I am finding that is occurs at an alarming rate, and in a systematic way for certain sites. Streaming sites belonging to major media corporations which serve up region-locked content over various range-restricted ccTLDs as an example. Do you have any idea why these redirects might be incorporated by the wayback machine? Or could you possibly point me to some further discussion on this subject? Thank you
I have been looking for a way to find a copy of a 301 with no luck. If I found this page It would be worth a chunk of change. Just seems everything I have tried does not work. I am about to pull my hair out. Well what is left anyway. The 301 is only a couple months old. I am not that great with computers, that could be the problem. I want to pay someone for their time with a nice bonus if they find what I need. No one seems to know how to find things on the wayback. As soon as I say wayback machine it’s a “I don’t know anything about that.” I had even put a 10K reward for anyone that can find this information. Got some people interested, but that’s about it. I tried to hire a hacker on the dark web. Just don’t know if they are real or rip off. The Information is public and not personal. What I need is the date I was in a store, that’s it. I am about sick thinking about this money slipping away. All I need is just one person that knows about this kinda thing.
I found the same thing.
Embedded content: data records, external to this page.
Lemma scan_once_bracket (fuel : nat) (r : string) :
  scan_once (S fuel) (String "[" r) =
  if starts_with "]" (skip_ws r) then Some (PyList [], rest_of (skip_ws r))
  else match array_items fuel (skip_ws r) with
       | Some (items, r2) => Some (PyList items, r2)
       | None => None
       end.
Proof. reflexivity. Qed.

Lemma scan_once_brace (fuel : nat) (r : string) :
  scan_once (S fuel) (String "{" r) =
  if starts_with "}" (skip_ws r) then Some (PyDict [], rest_of (skip_ws r))
  else match object_pairs fuel (skip_ws r) with
       | Some (pairs, r2) => Some (PyDict (dict_of_pairs pairs), r2)
       | None => None
       end.
Proof. reflexivity. Qed.

Lemma array_items_S (fuel : nat) (s : string) :
  array_items (S fuel) s =
  match scan_once fuel s with
  | None => None
  | Some (value, r) =>
      match skip_ws r with
      | EmptyString => None
      | String d r' =>
          if Ascii.eqb d "]" then Some ([value], r')
          else if Ascii.eqb d "," then
            match array_items fuel (skip_ws r') with
            | Some (values, r'') => Some (value :: values, r'')
            | None => None
            end
          else None
      end
  end.
Proof. reflexivity. Qed.

(** After a key and its colon, [object_pairs] is at the value. *)
Lemma object_pairs_key (fuel : nat) (key rest : string) :
  object_pairs (S fuel) (encode_basestring_ascii key ++ String ":" rest) =
  match scan_once fuel (skip_ws rest) with
  | None => None
  | Some (value, r3) =>
      match skip_ws r3 with
      | EmptyString => None
      | String e r4 =>
          if Ascii.eqb e "}" then Some ([(KeyStr key, value)], r4)
          else if Ascii.eqb e "," then
            match object_pairs fuel (skip_ws r4) with
            | Some (pairs, r5) => Some ((KeyStr key, value) :: pairs, r5)
            | None => None
            end
          else None
      end
  end.
Proof.
  unfold encode_basestring_ascii.
  transitivity
    (match scanstring ((json_escape_all key ++ String DQUOTE "") ++ String ":" rest) with
     | None => None
     | Some (key, r1) =>
         match skip_ws r1 with
         | EmptyString => None
         | String d r2 =>
             if negb (Ascii.eqb d ":") then None
             else
               match scan_once fuel (skip_ws r2) with
               | None => None
               | Some (value, r3) =>
                   match skip_ws r3 with
                   | EmptyString => None
                   | String e r4 =>
                       if Ascii.eqb e "}" then Some ([(KeyStr key, value)], r4)
                       else if Ascii.eqb e "," then
                         match object_pairs fuel (skip_ws r4) with
                         | Some (pairs, r5) =>
                             Some ((KeyStr key, value) :: pairs, r5)
                         | None => None
                         end
                       else None
                   end
               end
         end
     end); [reflexivity|].
  rewrite append_assoc.
  change (String DQUOTE "" ++ String ":" rest) with (String DQUOTE (String ":" rest)).
  now rewrite scanstring_escape_all.
Qed.
Lemma decode_type_and_range_checks_witness :
  (toObject (mkConfigBits [mkBitMap "a" 4%N CNumber]) (VStr "13")
     = Throw TypeError /\
   toMap (mkConfigBits [mkBitMap "a" 4%N CNumber]) (VStr "13")
     = Throw TypeError) /\
  (toObject (mkConfigBits [mkBitMap "a" 4%N CNumber])
            (VNum (Fin (inject_Z 4294967296))) = Throw RangeError /\
   toMap (mkConfigBits [mkBitMap "a" 4%N CNumber])
         (VNum (Fin (inject_Z 4294967296))) = Throw RangeError) /\
  ((exists o, toObject (mkConfigBits [mkBitMap "a" 4%N CNumber])
                       (VNum (num_of_Z (-2147483648))) = Ok o) /\
   (exists m, toMap (mkConfigBits [mkBitMap "a" 4%N CNumber])
                    (VNum (num_of_Z (-2147483648))) = Ok m)).
Proof.
  destruct (decode_type_and_range_checks
              (mkConfigBits [mkBitMap "a" 4%N CNumber])) as (H1 & H2 & _ & H4).
  split; [| split].
  - apply H1. reflexivity.
  - apply H2. left. reflexivity.
  - apply H4. vm_compute. split; discriminate.
Defined.
(** One unfolding of [truncateData]. *)
Lemma truncateData_unfold (obj : JsValue) (maxSize : Q) :
  truncateData obj maxSize
  = match byteSize obj with
    | Throw e => Throw e
    | Ok size =>
        if Qle_bool (inject_Z size) maxSize then Ok obj
        else
          match obj with
          | JString s =>
              Ok (JString (firstn (Z.to_nat (Qfloor (maxSize / 2))) s
                             ++ truncation_marker))
          | JArray items =>
              match truncate_items (fun item => truncateData item (maxSize / 10))
                                   10%nat items with
              | Throw e => Throw e
              | Ok items' => Ok (JArray items')
              end
          | JObject props =>
              match truncate_entries (fun value => truncateData value (maxSize / 4))
                                     maxSize props [] 0 with
              | Throw e => Throw e
              | Ok truncated => Ok (JObject truncated)
              end
          | _ => Ok obj
          end
    end.
Proof. destruct obj; reflexivity. Qed.

(** A value that fits the budget is returned as it is. *)
Lemma truncateData_fits (obj : JsValue) (maxSize : Q) (size : Z) :
  byteSize obj = Ok size -> (inject_Z size <= maxSize)%Q ->
  truncateData obj maxSize = Ok obj.
Proof.
  intros Hsize Hle. rewrite truncateData_unfold, Hsize.
  apply Qle_bool_iff in Hle. rewrite Hle. reflexivity.
Qed.

(** A failure of [JSON.stringify] on the input is a failure of
    [truncateData]. *)
Lemma truncateData_throws (obj : JsValue) (maxSize : Q) (e : Thrown) :
  stringify obj = Throw e -> truncateData obj maxSize = Throw e.
Proof.
  intros H. rewrite truncateData_unfold. unfold byteSize. rewrite H. reflexivity.
Qed.

Lemma elements_with_ok (l : list JsValue) :
  Forall serializable l <-> exists parts, elements_with stringify l = Ok parts.
Proof.
  induction l as [|x l IH]; simpl.
  - split; [eauto | constructor].
  - split.
    + intros H. inversion H as [|? ? [o Hx] Hl]; subst.
      apply IH in Hl as [parts Hparts]. rewrite Hx, Hparts. eauto.
    + intros [parts H]. destruct (stringify x) as [o|e] eqn:Hx; [|discriminate].
      destruct (elements_with stringify l) as [ps|e] eqn:Hl; [|discriminate].
      constructor; [exists o; exact Hx | apply IH; eauto].
Qed.
Lemma generateLoop_outside request m' :
  forall l lastError (s : State W),
    ~ In m' l ->
    attempts m'
      (trace (snd (generateLoop modelConfigs aiRegistry options request l lastError s)))
    = attempts m' (trace s).
Proof.
  induction l as [|m l IH]; intros lastError s H; [reflexivity|].
  assert (Hm : String.eqb m' m = false)
    by (apply String.eqb_neq; intros ->; apply H; now left).
  assert (H' : ~ In m' l) by (intros Hin; apply H; now right).
  rewrite generateLoop_cons.
  destruct (Models.get modelConfigs m) as [c|]; [|now apply IH].
  destruct (negb (Models.enabled c)); [now apply IH|].
  unfold tryCatch.
  destruct (generateWith_trace request m s) as [k [Hk Htr]].
  assert (Hs1 : attempts m'
                  (trace (snd (generateWith modelConfigs aiRegistry options request m s)))
                = attempts m' (trace s))
    by (rewrite Htr, attempts_app, retryTrace_attempts, Hm; lia).
  destruct (generateWith modelConfigs aiRegistry options request m s)
    as [[r|e] s1]; cbn [snd] in Hs1; [exact Hs1|].
  destruct (String.eqb m (modelId request) && enableFallback options).
  - rewrite IH by exact H'. exact Hs1.
  - exact Hs1.
Qed.

(** X3.  [generateText] never calls a model outside its candidate list
    (the requested model, the configured fallbacks and the automatic ones);
    when [getModelsToTry] throws there is no list and no model is called. *)
Theorem generateText_only_candidates request (s : State W) m' :
  (forall models,
     getModelsToTry modelConfigs options (modelId request) = inr models ->
     ~ In m' models) ->
  attempts m' (trace (snd (generateText modelConfigs aiRegistry options request s)))
  = attempts m' (trace s).
Proof.
  intros H. unfold generateText, bind.
  destruct (getModelsToTry modelConfigs options (modelId request)) as [e|models];
    cbn [liftSum throw ret]; [reflexivity|].
  apply generateLoop_outside. now apply H.
Qed.

(** X4.  With fallback disabled only the requested model is ever called,
    at most [maxRetries + 1] times, whatever fallback models are configured
    and whatever the model table holds. *)
Theorem generateText_fallback_disabled request (s : State W) :
  enableFallback options = false ->
  let s' := snd (generateText modelConfigs aiRegistry options request s) in
  (forall m', m' <> modelId request -> attempts m' (trace s') = attempts m' (trace s)) /\
  generateAttempts (trace s')
  <= generateAttempts (trace s) + Z.to_nat (maxRetries options + 1).
Proof.
  intros H s'. subst s'. unfold generateText, getModelsToTry, bind. rewrite H.
  cbn [liftSum ret].
  change (newSet [modelId request]) with [modelId request]. split.
  - intros m' Hm. apply generateLoop_outside. simpl. intuition congruence.
  - apply generateLoop_rest_bound. now right.
Qed.

Lemma retryFrom_returns {T} (operation : M (State W) T) mr :
  forall fuel attempt lastError s (r : T) s',
    retryFrom options operation mr fuel attempt lastError s = (Return r, s') ->
    exists s0, operation s0 = (Return r, s').
Proof.
  induction fuel as [|fuel IH]; intros attempt lastError s r s' H; [discriminate H|].
  cbn [retryFrom] in H. unfold tryCatch in H.
  destruct (operation s) as [[a|e] s1] eqn:Ho.
  - inversion H; subst. eauto.
  - unfold bind in H. destruct (attempt <? mr)%Z.
    + unfold record at 1 in H. eapply IH. exact H.
    + unfold ret at 1 in H. eapply IH. exact H.
Qed.
Definition check_parking_spot (others : list ParkingSpot.t) (d : db) (s : ParkingSpot.t)
  : result unit :=
  parking_spot_checks s ;;;
  require (negb (has_key ParkingSpot.id (ParkingSpot.id s) others))
          (unique_violation "parking_spots_pkey") ;;;
  require (has_key Profile.id (ParkingSpot.owner_id s) (profiles d))
          (foreign_key_violation "parking_spots_owner_id_fkey").

(** The values of a row must be values of their columns' types: a
    well-formed array, and numbers within range, in the order of the
    columns. *)
Definition parking_spot_types (s : ParkingSpot.t) : result unit :=
  require (text_array_ok (ParkingSpot.images s)) (invalid_text_representation "text[]") ;;;
  require (numeric_10_8_ok (ParkingSpot.latitude s))
          (numeric_value_out_of_range "latitude") ;;;
  require (numeric_11_8_ok (ParkingSpot.longitude s))
          (numeric_value_out_of_range "longitude") ;;;
  require (int4_ok (ParkingSpot.total_slots s)) (numeric_value_out_of_range "total_slots") ;;;
  require (int4_ok (ParkingSpot.available_slots s))
          (numeric_value_out_of_range "available_slots") ;;;
  require (numeric_10_2_ok (ParkingSpot.price s)) (numeric_value_out_of_range "price").

Definition insert_parking_spot (e : env) (s : ParkingSpot.t) (d : db) : result db :=
  row_security rel_parking_spots cmd_insert false ;;;
  parking_spot_types s ;;;
  require (owners_can_manage_their_spots e s) (row_security_violation "parking_spots") ;;;
  check_parking_spot (parking_spots d) d s ;;;
  Ok (set_parking_spots d (parking_spots d ++ [s])).

(** A key that changes must not be referred to (ON UPDATE is NO ACTION
    throughout). *)
Definition unreferenced {A} (key : A -> Z) (old new : uuid) (rows : list A) : bool :=
  (new =? old) || negb (has_key key old rows).

(** [UPDATE parking_spots SET ... WHERE id = id]: [new] is the row after the
    SET clause.  The WHERE clause reads [id], so the SELECT policies are
    added.  A row the policy hides is not updated and the statement succeeds
    on no row. *)
Definition update_parking_spot (e : env) (id : uuid) (new : ParkingSpot.t) (d : db)
  : result db :=
  row_security rel_parking_spots cmd_update true ;;;
  parking_spot_types new ;;;
  match lookup ParkingSpot.id id (parking_spots d) with
  | None => Ok d
  | Some old =>
      if negb (owners_can_manage_their_spots e old) then Ok d
      else
        require (owners_can_manage_their_spots e new)
                (row_security_violation "parking_spots") ;;;
        check_parking_spot (without ParkingSpot.id id (parking_spots d)) d new ;;;
        require (unreferenced Booking.spot_id id (ParkingSpot.id new) (bookings d))
                (foreign_key_violation "bookings_spot_id_fkey") ;;;
        require (unreferenced Review.spot_id id (ParkingSpot.id new) (reviews d))
                (foreign_key_violation "reviews_spot_id_fkey") ;;;
        require (unreferenced AvailabilityBlock.spot_id id (ParkingSpot.id new)
                              (availability_blocks d))
                (foreign_key_violation "availability_blocks_spot_id_fkey") ;;;
        Ok (set_parking_spots d (without ParkingSpot.id id (parking_spots d) ++ [new]))
  end.
Definition arrayIndex (s : string) : option nat :=
  match parse_digits 10 s with
  | Some n => if String.eqb (toString10 n) s then Some (Z.to_nat n) else None
  | None => None
  end.

Definition child (h : heap) (l : loc) (segment : string) : option value :=
  match h !! l with
  | Some (Obj fields) => fields !! segment
  | Some (Arr elems _) =>
      match arrayIndex segment with
      | Some i => elems !! i
      | None => None
      end
  | None => None
  end.

Fixpoint walk (h : heap) (segments : list string)
    (par : option loc) (property : option PropKey) (v : value) : list JsonPathMatch :=
  match segments with
  | [] => [{| parent := par; parentProperty := property; matched := v |}]
  | segment :: rest =>
      match v with
      | VRef l =>
          match child h l segment with
          | Some v' => walk h rest (Some l) (Some (PKStr segment)) v'
          | None => []
          end
      | _ => []
      end
  end.

Definition childPath (h : heap) (doc : value) (path : string)
  : result (list JsonPathMatch) :=
  match splitDots path with
  | first :: segments =>
      if String.eqb first "$" then Ok (walk h segments None None doc)
      else Err (SyntaxError "path")
  | [] => Err (SyntaxError "path")
  end.

(** *** A document with one nested object *)

Definition infoFields : gmap string value :=
  <["title" := VStr "API"]> {["version" := VStr "1"]}.

Definition infoHeap : heap := [Obj {["info" := VRef 1%nat]}; Obj infoFields].

Definition infoMatch : JsonPathMatch :=
  {| parent := Some 0%nat; parentProperty := Some (PKStr "info"); matched := VRef 1%nat |}.

Definition versionPatch : gmap string value := {["version" := VStr "2"]}.

(** A flat document [{ "title": "API" }] at location 0. *)
Definition titleHeap : heap := [Obj {["title" := VStr "API"]}].

(** *** Endpoints *)

Definition offline : list Request -> Request -> FetchOutcome :=
  fun _ _ => Rejected "connect ECONNREFUSED".
(** * mootils: the lock-free ring-buffer queues of [src/msg]

    A shallow embedding of [msg::SPSCQueue] (src/msg/spsc_queue.h) and
    [msg::SPMCQueue] (src/msg/spmc_queue.h) together with their
    [Producer] / [Consumer] handle classes, of their caller [do_nothing]
    (src/root.cpp) and of [evt::Event] with its [Subscription]
    (src/evt/event.h).

    Conventions.
    - [std::uint64_t] cursors are integers in [Z]; every arithmetic
      operation of the source on them is followed by an explicit reduction
      modulo [2^64] ([U64.add], [U64.sub]).  [std::size_t] is taken to be
      64 bits wide, so [static_cast<std::size_t>] on a cursor is the
      identity.
    - [std::array<T, NumSlots>] is a [list T]; its fixed length is a
      well-formedness invariant established by the constructor.
    - Every member function is one atomic step: the embedding describes
      the sequentially consistent interleavings of whole operations.  The
      [std::memory_order] arguments have no counterpart.
    - A handle's [m_queue] pointer is an [option addr]; queue objects live
      in a store [gmap addr _] so that several handles may alias one
      queue.  Handles come from [make_producer] and [make_consumer], from
      moves and from the default constructor of the SPMC [Consumer]. *)

From Stdlib Require Import ZArith Lia Bool.
From stdpp Require Import base tactics option functions list gmap.

Local Open Scope Z_scope.

(** ** Unsigned 64-bit arithmetic *)

Module U64.

Definition modulus : Z := 2 ^ 64.

Definition wrap (z : Z) : Z := z mod modulus.

Definition add (a b : Z) : Z := wrap (a + b).

Definition sub (a b : Z) : Z := wrap (a - b).

Definition in_range (z : Z) : Prop := 0 <= z < modulus.

Lemma modulus_pos : 0 < modulus.
Proof. reflexivity. Qed.

Lemma wrap_range z : in_range (wrap z).
Proof. apply Z.mod_pos_bound, modulus_pos. Qed.

Lemma wrap_small z : in_range z -> wrap z = z.
Proof. intros Hz. apply Z.mod_small, Hz. Qed.


Lemma add_range a b : in_range (add a b).
Proof. apply wrap_range. Qed.

Lemma sub_small a b : b <= a -> a - b < modulus -> sub a b = a - b.
Proof. intros ? ?. apply wrap_small. unfold in_range. lia. Qed.

Lemma add_small a b : 0 <= a + b < modulus -> add a b = a + b.
Proof. intros ?. apply wrap_small. assumption. Qed.

Lemma sub_diag a : sub a a = 0.
Proof. unfold sub, wrap. rewrite Z.sub_diag. reflexivity. Qed.

(** Advancing the minuend by one advances the wrapped difference. *)
Lemma sub_add_1_l a b : sub a b + 1 < modulus -> sub (add a 1) b = sub a b + 1.
Proof.
  intros Hlt. unfold sub, add, wrap in *.
  pose proof (Z.mod_pos_bound (a - b) modulus modulus_pos) as Hb.
  rewrite Zminus_mod_idemp_l.
  replace (a + 1 - b) with ((a - b) + 1) by lia.
  rewrite <- Zplus_mod_idemp_l.
  apply Z.mod_small. lia.
Qed.

(** Advancing the subtrahend by one retracts a positive difference. *)
Lemma sub_add_1_r a b : 0 < sub a b -> sub a (add b 1) = sub a b - 1.
Proof.
  intros Hlt. unfold sub, add, wrap in *.
  pose proof (Z.mod_pos_bound (a - b) modulus modulus_pos) as Hb.
  rewrite Zminus_mod_idemp_r.
  replace (a - (b + 1)) with ((a - b) - 1) by lia.
  rewrite <- Zminus_mod_idemp_l.
  apply Z.mod_small. lia.
Qed.

End U64.

(** ** Power-of-two capacities and index masking *)

Section pow2.

Variable NumSlots : Z.
Hypothesis NumSlots_pos : 0 < NumSlots.
Hypothesis NumSlots_pow2 : Z.land NumSlots (NumSlots - 1) = 0.
Hypothesis NumSlots_size_t : NumSlots < U64.modulus.

Lemma NumSlots_is_pow2 : exists k, 0 <= k < 64 /\ NumSlots = 2 ^ k.
Proof.
  set (k := Z.log2 NumSlots).
  assert (Hk : 0 <= k) by apply Z.log2_nonneg.
  destruct (Z.log2_spec NumSlots NumSlots_pos) as [Hlo Hhi]. fold k in Hlo, Hhi.
  assert (Heq : NumSlots = 2 ^ k).
  { destruct (Z.eq_dec NumSlots (2 ^ k)) as [|Hne]; [assumption|exfalso].
    assert (Hk' : Z.log2 (NumSlots - 1) = k).
    { apply Z.log2_unique; [assumption|]. replace (Z.succ k) with (k + 1) in * by lia. lia. }
    assert (Hb1 : Z.testbit NumSlots k = true) by (apply Z.bit_log2; lia).
    assert (Hb2 : Z.testbit (NumSlots - 1) k = true).
    { rewrite <- Hk'. apply Z.bit_log2.
      assert (0 < 2 ^ k) by (apply Z.pow_pos_nonneg; lia). lia. }
    assert (Hb : Z.testbit (Z.land NumSlots (NumSlots - 1)) k = true).
    { rewrite Z.land_spec, Hb1, Hb2. reflexivity. }
    rewrite NumSlots_pow2, Z.bits_0 in Hb. discriminate. }
  exists k. split; [|assumption]. split; [assumption|].
  destruct (Z_lt_le_dec k 64) as [|Hge]; [assumption|exfalso].
  assert (2 ^ 64 <= 2 ^ k) by (apply Z.pow_le_mono_r; lia).
  unfold U64.modulus in *. lia.
Qed.

Lemma land_mask_mod i : Z.land i (NumSlots - 1) = i mod NumSlots.
Proof.
  destruct NumSlots_is_pow2 as (k & [Hk _] & ->).
  replace (2 ^ k - 1) with (Z.ones k) by (rewrite Z.ones_equiv; lia).
  apply Z.land_ones. assumption.
Qed.

Lemma NumSlots_divides_modulus : (NumSlots | U64.modulus).
Proof.
  destruct NumSlots_is_pow2 as (k & [Hk Hk'] & ->).
  exists (2 ^ (64 - k)). unfold U64.modulus.
  rewrite <- Z.pow_add_r by lia. f_equal. lia.
Qed.

Lemma wrap_mod_NumSlots z : U64.wrap z mod NumSlots = z mod NumSlots.
Proof.
  unfold U64.wrap. apply Z.mod_mod_divide, NumSlots_divides_modulus.
Qed.

(** Two cursors less than [NumSlots] apart never share a storage index. *)
Lemma mod_NumSlots_apart a d :
    0 < d < NumSlots -> (a + d) mod NumSlots <> a mod NumSlots.
Proof.
  intros Hd Heq.
  assert (Hz : (a + d - a) mod NumSlots = 0).
  { rewrite Zminus_mod, Heq, Z.sub_diag. apply Z.mod_0_l. lia. }
  replace (a + d - a) with d in Hz by lia.
  rewrite Z.mod_small in Hz by lia. lia.
Qed.

End pow2.


(** ** Exclusive roles

    A role is what a handle can hold: the producer side of a queue, its
    consumer side, or one consumer slot of a broadcast queue.  [own h] is
    the role the handle object [h] currently points to, [taken r] the
    claim mark of role [r] inside its queue ([None] when there is no such
    queue or slot).  [exclusive] says that marks and handles agree: a held
    role is marked, it is held by one handle only, and a marked role has a
    holder. *)

Section exclusive.

Context {R : Type} `{!EqDecision R}.

Definition exclusive (own : nat -> option R) (taken : R -> option bool) : Prop :=
  (forall h r, own h = Some r -> taken r = Some true) /\
  (forall h1 h2 r, own h1 = Some r -> own h2 = Some r -> h1 = h2) /\
  (forall r, taken r = Some true -> exists h, own h = Some r).

Lemma fn_lookup_insert_decide {V : Type} (f : R -> V) (r r' : R) (v : V) :
  (<[r := v]> f) r' = if decide (r = r') then v else f r'.
Proof. reflexivity. Qed.

Lemma exclusive_ext own taken own' taken' :
  exclusive own taken ->
  (forall h, own' h = own h) -> (forall r, taken' r = taken r) ->
  exclusive own' taken'.
Proof.
  intros (H1 & H2 & H3) Ho Ht. split; [|split].
  - intros h r. rewrite Ho, Ht. apply H1.
  - intros h1 h2 r. rewrite !Ho. apply H2.
  - intros r. rewrite Ht. intros Hr. destruct (H3 r Hr) as [h Hh].
    exists h. rewrite Ho. exact Hh.
Qed.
I needed some info. that was redirected 301. Now i don’t know where to go. I should never donated any money to the wayback. If anyone can remove things at will, and put in redirects to something to hide what was there, what good is the wayback.
I found the same thing. I needed some info. that was redirected 301. Now i don’t know where to go. I should never donated any money to the wayback. If anyone can remove things at will, and put in redirects to hide what was there, what good is the wayback. Save all that info just to let it be hidden. I am a bit pissed off. The donation they ask for is crap. They need to tell people they will get a 301 redirect and the wayback has no real use.
Problem still exists in 2024 I’m afraid. I set up a page on my own web server, and another page to 301-redirect to the first page. I then tried to save the 301 redirect URL in the Wayback Machine. It saved the page it was redirecting to (which is fair enough), but it did not also save the 301 redirect page itself, which means if somebody types that 301-redirect URL into the Wayback Machine, it won’t even take them to the page it redirected to, it just says not saved and do you want to save it. In my case that matters because the 301-redirect URL is to go into the printed version number of a piece of software, and if my site ever goes down, I still want people to be able to look up the website being referred to by this software in case it’s needed for historical reasons or something. (I’m putting the redirect URL into the “website” field of this comment in case that’s useful to anyone.) In previous years I seem to remember that redirects were treated like 404s: they were simply saved as a version of the page, and you could still see the previous and following versions or you could choose to follow the redirect if you like.